*Try it*.
For the records below, the count of lines that hold "normalize" is required; give only that number.

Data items
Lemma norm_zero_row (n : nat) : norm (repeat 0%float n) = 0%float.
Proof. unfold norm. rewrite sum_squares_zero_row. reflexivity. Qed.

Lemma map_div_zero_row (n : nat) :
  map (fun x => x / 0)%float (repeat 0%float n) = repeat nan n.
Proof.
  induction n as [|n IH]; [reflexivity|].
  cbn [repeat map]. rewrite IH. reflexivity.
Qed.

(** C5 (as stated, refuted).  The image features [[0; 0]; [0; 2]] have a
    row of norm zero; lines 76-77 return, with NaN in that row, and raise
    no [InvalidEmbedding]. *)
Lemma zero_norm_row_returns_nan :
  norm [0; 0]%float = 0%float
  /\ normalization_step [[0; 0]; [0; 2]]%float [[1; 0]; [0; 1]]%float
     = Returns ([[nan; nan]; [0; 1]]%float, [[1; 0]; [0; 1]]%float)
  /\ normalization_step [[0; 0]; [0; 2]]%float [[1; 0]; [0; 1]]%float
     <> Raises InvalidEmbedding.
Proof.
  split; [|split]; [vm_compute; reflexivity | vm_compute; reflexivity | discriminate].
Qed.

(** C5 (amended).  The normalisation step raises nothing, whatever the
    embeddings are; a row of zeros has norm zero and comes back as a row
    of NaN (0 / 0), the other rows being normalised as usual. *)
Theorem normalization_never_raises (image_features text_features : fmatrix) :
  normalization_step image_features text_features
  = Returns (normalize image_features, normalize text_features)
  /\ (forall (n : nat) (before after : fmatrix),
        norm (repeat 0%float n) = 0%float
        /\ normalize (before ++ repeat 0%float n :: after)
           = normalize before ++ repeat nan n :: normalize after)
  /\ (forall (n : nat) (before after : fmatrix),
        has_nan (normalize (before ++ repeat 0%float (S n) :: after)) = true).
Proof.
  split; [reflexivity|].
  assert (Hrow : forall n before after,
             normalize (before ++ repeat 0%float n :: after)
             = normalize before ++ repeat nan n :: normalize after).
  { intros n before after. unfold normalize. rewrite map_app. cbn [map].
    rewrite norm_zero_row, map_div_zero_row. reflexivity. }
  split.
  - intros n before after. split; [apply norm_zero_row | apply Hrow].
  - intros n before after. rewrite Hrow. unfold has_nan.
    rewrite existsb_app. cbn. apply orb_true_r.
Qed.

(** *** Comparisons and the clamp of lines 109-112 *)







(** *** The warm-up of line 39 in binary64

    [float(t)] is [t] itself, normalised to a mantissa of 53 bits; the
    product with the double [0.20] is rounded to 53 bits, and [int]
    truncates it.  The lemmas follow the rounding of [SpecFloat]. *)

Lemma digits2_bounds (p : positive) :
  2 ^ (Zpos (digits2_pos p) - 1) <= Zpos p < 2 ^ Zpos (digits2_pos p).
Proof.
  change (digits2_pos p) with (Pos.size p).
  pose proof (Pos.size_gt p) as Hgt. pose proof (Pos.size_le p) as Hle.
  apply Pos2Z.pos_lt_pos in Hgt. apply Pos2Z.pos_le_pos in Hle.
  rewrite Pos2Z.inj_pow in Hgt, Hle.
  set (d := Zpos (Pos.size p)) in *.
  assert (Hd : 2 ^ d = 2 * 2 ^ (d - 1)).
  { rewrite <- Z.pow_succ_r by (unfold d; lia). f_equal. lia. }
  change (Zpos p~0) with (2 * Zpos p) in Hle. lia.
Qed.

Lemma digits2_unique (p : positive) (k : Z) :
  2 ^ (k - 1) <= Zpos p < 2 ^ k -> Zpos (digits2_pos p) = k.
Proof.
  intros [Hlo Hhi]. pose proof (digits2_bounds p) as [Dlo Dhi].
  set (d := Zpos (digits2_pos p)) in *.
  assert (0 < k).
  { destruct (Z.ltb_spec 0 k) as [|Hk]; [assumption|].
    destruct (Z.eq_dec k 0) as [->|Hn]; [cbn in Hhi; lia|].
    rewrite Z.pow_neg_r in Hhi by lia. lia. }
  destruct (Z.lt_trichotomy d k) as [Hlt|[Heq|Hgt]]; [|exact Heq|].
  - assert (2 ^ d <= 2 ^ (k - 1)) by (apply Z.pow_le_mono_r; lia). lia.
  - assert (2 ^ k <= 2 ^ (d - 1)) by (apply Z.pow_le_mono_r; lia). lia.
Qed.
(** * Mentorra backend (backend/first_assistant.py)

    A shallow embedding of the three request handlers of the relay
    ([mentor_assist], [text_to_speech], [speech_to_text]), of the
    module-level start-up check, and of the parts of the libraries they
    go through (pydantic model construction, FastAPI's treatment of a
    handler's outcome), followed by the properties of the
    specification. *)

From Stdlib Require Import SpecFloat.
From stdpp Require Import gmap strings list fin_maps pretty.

*Solved problem*.
7